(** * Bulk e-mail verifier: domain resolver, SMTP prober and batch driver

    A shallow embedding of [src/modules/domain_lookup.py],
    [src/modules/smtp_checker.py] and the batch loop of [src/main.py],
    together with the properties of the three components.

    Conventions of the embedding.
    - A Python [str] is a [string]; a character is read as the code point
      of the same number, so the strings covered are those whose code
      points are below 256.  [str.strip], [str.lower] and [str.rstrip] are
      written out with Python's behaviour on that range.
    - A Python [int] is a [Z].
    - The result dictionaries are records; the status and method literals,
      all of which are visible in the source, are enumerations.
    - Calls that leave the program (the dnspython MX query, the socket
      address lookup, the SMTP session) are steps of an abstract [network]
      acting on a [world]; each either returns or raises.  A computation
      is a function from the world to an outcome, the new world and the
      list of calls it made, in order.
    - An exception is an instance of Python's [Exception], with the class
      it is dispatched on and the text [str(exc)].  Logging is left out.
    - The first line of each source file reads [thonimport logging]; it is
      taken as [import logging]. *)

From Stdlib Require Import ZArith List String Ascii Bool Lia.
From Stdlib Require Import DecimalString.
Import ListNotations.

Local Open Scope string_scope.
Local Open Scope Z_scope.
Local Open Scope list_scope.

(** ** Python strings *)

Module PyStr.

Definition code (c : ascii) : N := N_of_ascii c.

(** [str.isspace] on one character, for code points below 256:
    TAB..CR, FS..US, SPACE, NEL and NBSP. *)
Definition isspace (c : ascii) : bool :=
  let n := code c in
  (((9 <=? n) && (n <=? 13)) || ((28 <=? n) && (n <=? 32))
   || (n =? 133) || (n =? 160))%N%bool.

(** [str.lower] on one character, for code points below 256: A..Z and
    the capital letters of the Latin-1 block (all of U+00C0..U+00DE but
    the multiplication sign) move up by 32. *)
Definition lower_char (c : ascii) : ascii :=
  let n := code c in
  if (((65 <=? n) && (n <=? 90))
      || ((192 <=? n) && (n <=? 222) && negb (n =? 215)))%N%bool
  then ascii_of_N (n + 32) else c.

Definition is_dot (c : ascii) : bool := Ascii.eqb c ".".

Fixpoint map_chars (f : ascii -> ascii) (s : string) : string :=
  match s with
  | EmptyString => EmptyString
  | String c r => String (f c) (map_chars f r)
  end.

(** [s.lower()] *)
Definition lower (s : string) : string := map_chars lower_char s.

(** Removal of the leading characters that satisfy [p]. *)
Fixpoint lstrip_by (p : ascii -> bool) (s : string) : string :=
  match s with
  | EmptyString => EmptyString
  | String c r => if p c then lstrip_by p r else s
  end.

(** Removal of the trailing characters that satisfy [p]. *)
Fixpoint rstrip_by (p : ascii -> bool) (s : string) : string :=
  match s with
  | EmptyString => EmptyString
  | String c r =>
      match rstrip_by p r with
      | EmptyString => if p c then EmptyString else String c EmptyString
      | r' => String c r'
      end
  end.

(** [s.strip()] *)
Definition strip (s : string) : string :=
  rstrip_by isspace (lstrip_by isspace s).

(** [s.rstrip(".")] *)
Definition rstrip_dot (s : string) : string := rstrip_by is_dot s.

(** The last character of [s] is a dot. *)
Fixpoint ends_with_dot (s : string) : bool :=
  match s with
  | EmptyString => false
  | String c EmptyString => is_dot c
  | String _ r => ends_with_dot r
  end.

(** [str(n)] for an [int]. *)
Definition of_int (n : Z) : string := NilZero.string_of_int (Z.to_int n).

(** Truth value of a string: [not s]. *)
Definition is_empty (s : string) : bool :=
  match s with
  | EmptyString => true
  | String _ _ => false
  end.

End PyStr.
*-*-*
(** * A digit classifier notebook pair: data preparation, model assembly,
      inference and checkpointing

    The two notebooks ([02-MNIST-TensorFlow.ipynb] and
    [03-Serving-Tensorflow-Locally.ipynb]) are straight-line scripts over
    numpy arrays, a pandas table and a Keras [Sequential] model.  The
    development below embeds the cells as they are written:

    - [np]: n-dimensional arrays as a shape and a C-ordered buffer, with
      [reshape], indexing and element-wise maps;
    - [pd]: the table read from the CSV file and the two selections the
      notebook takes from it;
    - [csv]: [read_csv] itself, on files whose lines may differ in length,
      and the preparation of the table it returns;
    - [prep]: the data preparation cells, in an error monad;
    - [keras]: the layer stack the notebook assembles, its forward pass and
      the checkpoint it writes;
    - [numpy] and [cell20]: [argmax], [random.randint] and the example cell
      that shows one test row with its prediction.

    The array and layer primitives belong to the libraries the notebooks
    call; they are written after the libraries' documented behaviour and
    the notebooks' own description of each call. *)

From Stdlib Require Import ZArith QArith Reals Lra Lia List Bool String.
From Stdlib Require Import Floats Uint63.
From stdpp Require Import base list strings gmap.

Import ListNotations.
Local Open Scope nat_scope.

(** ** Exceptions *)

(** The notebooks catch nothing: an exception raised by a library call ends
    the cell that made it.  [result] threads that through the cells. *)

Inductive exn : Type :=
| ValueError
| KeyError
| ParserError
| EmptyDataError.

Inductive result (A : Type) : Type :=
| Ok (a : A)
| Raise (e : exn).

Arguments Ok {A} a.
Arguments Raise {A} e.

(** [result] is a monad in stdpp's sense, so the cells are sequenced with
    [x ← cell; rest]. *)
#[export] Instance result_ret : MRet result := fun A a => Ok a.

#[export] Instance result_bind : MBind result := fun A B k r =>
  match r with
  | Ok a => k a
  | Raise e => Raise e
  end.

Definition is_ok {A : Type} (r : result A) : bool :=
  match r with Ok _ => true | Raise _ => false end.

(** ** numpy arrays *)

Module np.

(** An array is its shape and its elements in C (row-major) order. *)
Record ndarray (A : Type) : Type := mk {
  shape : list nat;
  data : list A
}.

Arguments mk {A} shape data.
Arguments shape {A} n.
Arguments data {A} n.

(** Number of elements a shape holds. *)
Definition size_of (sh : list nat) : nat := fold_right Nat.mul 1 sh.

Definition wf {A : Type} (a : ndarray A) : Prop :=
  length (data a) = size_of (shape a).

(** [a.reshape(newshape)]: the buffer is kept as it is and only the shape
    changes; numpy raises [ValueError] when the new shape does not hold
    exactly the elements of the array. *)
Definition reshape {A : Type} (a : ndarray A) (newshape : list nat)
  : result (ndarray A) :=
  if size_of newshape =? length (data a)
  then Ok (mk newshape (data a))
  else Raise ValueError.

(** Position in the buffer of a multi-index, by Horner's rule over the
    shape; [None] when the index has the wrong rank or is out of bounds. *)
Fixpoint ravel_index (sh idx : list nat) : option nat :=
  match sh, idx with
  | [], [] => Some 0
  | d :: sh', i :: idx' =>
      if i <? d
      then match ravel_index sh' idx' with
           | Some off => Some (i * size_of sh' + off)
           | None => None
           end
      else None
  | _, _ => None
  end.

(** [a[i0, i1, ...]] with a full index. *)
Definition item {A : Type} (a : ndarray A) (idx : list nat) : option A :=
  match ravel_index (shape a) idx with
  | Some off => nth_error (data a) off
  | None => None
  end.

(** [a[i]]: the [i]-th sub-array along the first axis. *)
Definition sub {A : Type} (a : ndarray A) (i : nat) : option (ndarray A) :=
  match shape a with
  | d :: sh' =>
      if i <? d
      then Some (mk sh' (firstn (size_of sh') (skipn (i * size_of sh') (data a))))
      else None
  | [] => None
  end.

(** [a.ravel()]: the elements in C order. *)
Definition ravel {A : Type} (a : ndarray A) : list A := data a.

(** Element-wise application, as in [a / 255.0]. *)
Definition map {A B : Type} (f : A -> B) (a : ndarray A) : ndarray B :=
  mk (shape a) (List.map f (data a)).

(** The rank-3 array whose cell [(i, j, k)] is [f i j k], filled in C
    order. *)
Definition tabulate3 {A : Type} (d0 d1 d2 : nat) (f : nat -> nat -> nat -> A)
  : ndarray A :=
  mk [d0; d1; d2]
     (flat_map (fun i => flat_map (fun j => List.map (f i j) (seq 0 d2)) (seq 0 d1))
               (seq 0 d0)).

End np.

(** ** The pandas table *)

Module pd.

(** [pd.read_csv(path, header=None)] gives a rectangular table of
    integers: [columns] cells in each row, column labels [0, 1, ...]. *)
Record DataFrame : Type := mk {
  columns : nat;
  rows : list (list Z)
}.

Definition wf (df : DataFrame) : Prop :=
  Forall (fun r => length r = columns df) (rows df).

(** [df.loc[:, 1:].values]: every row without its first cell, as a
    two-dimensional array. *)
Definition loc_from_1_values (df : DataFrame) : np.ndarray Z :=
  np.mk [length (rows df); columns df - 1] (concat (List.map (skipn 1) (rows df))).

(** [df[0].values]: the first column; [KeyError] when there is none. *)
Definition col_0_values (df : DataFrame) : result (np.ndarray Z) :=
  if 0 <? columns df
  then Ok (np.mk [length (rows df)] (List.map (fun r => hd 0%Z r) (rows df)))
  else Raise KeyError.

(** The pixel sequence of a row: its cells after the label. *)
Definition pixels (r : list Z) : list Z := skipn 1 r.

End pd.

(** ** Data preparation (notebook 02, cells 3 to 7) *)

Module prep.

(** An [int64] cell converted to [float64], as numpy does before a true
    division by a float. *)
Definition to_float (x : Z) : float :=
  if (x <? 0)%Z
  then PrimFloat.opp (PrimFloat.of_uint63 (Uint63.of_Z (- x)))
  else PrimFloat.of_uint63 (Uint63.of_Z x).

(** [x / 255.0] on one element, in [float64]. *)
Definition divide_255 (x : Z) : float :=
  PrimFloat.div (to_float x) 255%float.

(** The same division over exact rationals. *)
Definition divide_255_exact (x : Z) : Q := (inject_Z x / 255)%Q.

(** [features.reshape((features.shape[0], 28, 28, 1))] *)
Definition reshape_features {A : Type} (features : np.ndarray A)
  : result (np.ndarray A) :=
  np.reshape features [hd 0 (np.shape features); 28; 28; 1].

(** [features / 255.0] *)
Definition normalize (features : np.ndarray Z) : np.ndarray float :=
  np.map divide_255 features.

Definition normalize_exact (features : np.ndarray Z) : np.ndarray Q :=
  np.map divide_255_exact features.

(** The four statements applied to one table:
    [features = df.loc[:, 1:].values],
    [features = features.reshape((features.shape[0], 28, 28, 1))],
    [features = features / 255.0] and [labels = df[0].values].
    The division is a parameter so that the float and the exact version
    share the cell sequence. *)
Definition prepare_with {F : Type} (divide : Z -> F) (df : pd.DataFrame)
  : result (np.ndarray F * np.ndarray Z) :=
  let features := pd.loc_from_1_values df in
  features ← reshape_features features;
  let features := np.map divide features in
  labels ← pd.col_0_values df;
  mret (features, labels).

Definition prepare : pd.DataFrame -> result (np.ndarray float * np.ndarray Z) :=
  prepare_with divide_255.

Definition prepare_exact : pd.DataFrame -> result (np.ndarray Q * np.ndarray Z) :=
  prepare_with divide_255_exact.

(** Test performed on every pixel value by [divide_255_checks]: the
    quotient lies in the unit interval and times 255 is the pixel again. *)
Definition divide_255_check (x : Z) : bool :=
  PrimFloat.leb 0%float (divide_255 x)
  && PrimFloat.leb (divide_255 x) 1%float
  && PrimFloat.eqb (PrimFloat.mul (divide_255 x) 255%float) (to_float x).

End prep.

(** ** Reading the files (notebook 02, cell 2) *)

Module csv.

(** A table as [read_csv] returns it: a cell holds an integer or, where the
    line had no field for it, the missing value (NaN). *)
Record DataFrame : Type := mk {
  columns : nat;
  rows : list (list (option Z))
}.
*-*-*
What the exercise asks
In the entries above, the lines from the one bearing "(** * Bulk e-mail" up to and including the one bearing "of the same" should be transcribed exactly; no other line is wanted.

Your solution
(** * Bulk e-mail verifier: domain resolver, SMTP prober and batch driver

    A shallow embedding of [src/modules/domain_lookup.py],
    [src/modules/smtp_checker.py] and the batch loop of [src/main.py],
    together with the properties of the three components.

    Conventions of the embedding.
    - A Python [str] is a [string]; a character is read as the code point
      of the same number, so the strings covered are those whose code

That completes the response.